(** What a checked policy allows: the reviewed upstreams, each of them once. *)
Lemma route_policy_pairs (rc : attrs) (docs : list attrs) :
  validate_apisix_route_policy rc docs = Ok tt ->
  exists raw pairs, dget UPSTREAMS rc = Some (PStr raw) /\ csv_items raw = map upstream_text pairs /\ pairs ≡ₚ core_upstreams /\ forall p, p ∈ pairs -> deployed docs p.
Proof.
  unfold validate_apisix_route_policy. intros (pairs & (Hnd & _ & raw & Hraw & Hcsv)%route_allowlists_Ok & E)%bind_Ok.
  apply bind_Ok in E as (routes & Hr & E). apply bind_Ok in E as (bs & Hb & E). pose proof (bootstrap_pairs_core docs routes bs Hr Hb) as Hcore.
  destruct (negb _) eqn:Hsame; [done|]. apply negb_false_iff, andb_true_iff in Hsame as (H1%forallb_in & H2%forallb_in).
  apply bind_Ok in E as (svc & Hsvc & E). apply bind_Ok in E as (net & Hnet & E).
  exists raw, pairs. split; [done|]. split; [done|]. split.
  - apply NoDup_Permutation; [done|by apply (bool_decide_unpack (NoDup core_upstreams)); vm_compute|].
    intros p. rewrite <- Hcore. split; [apply H1|apply H2].
  - intros p Hp. apply (check_service_Ok docs svc net p tt Hsvc Hnet). by apply (proj1 (each_Ok _ _) E).
Qed.

(** The gateway's allowlist is exactly the reviewed core.  When the route policy of a
    deployment is accepted, its exact allowlist of upstreams consists of the five reviewed core upstreams,
    each once and in its canonical text; each of them is the name and a port of a deployed
    Service, and the egress policy of the gateway opens that port of the pods the Service selects. *)
Theorem route_policy_is_core (rc : attrs) (docs : list attrs) :
  validate_apisix_route_policy rc docs = Ok tt ->
  (exists raw, dget UPSTREAMS rc = Some (PStr raw) /\ csv_items raw ≡ₚ map upstream_text core_upstreams) /\
  forall p, p ∈ core_upstreams -> deployed docs p.
Proof.
  intros (raw & pairs & Hraw & Hcsv & Hp & Hd)%route_policy_pairs. split.
  - exists raw. split; [done|]. by rewrite Hcsv, Hp.
  - intros p Hin. apply Hd. by rewrite Hp.
Qed.
End Routes.

(** ** From the reviewed deployment to the requests the host sends *)
Lemma apisix_config_upstreams `{UnicodeData} (env : environ) (require_secrets : bool) (c : ApisixConfig) :
  apisix_config env require_secrets = Ok c ->
  route_allowed_upstreams c = csv_items (default "" (dget UPSTREAMS env)).
Proof.
  unfold apisix_config. intros E. do 8 (apply bind_Ok in E as (? & _ & E)).
  apply bind_Ok in E as (upstreams & K & E). apply bind_Ok in E as (? & _ & E). injection E as <-. cbn.
  unfold get_csv_env, get_env in K. apply bind_Ok in K as (v & Hv & K). injection K as <-.
  change "APISIX_ROUTE_ALLOWED_UPSTREAMS" with UPSTREAMS in Hv. by destruct (dget UPSTREAMS env); injection Hv as <-.
Qed.
Lemma prod_apisix `{UnicodeData} `{NetlocRules} (env : environ) (is_file : string -> bool) (base_dir : string) (cfg : settings) :
  prod_settings env is_file base_dir = Ok cfg -> apisix_config env true = Ok (APISIX_SETTINGS cfg).
Proof.
  unfold prod_settings. intros E. do 4 (apply bind_Ok in E as (? & _ & E)). destruct (mem "*" _); [done|].
  apply bind_Ok in E as (? & _ & E). destruct (negb _); [done|]. apply bind_Ok in E as (? & _ & E). destruct (_ || _); [done|].
  apply bind_Ok in E as (? & _ & E). apply bind_Ok in E as (apisix & K & E). do 6 (apply bind_Ok in E as (? & _ & E)).
  destruct (_ && _); [done|]. by injection E as <-.
Qed.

- - - - -

Exercise prompt:
Retype only the stretch of lines above starting at the one with "route_allowed_upstreams c = csv_items" and stopping at the one with "(is_file : string", exactly as written, with both kept.

Your solution:
  route_allowed_upstreams c = csv_items (default "" (dget UPSTREAMS env)).
Proof.
  unfold apisix_config. intros E. do 8 (apply bind_Ok in E as (? & _ & E)).
  apply bind_Ok in E as (upstreams & K & E). apply bind_Ok in E as (? & _ & E). injection E as <-. cbn.
  unfold get_csv_env, get_env in K. apply bind_Ok in K as (v & Hv & K). injection K as <-.
  change "APISIX_ROUTE_ALLOWED_UPSTREAMS" with UPSTREAMS in Hv. by destruct (dget UPSTREAMS env); injection Hv as <-.
Qed.
Lemma prod_apisix `{UnicodeData} `{NetlocRules} (env : environ) (is_file : string -> bool) (base_dir : string) (cfg : settings) :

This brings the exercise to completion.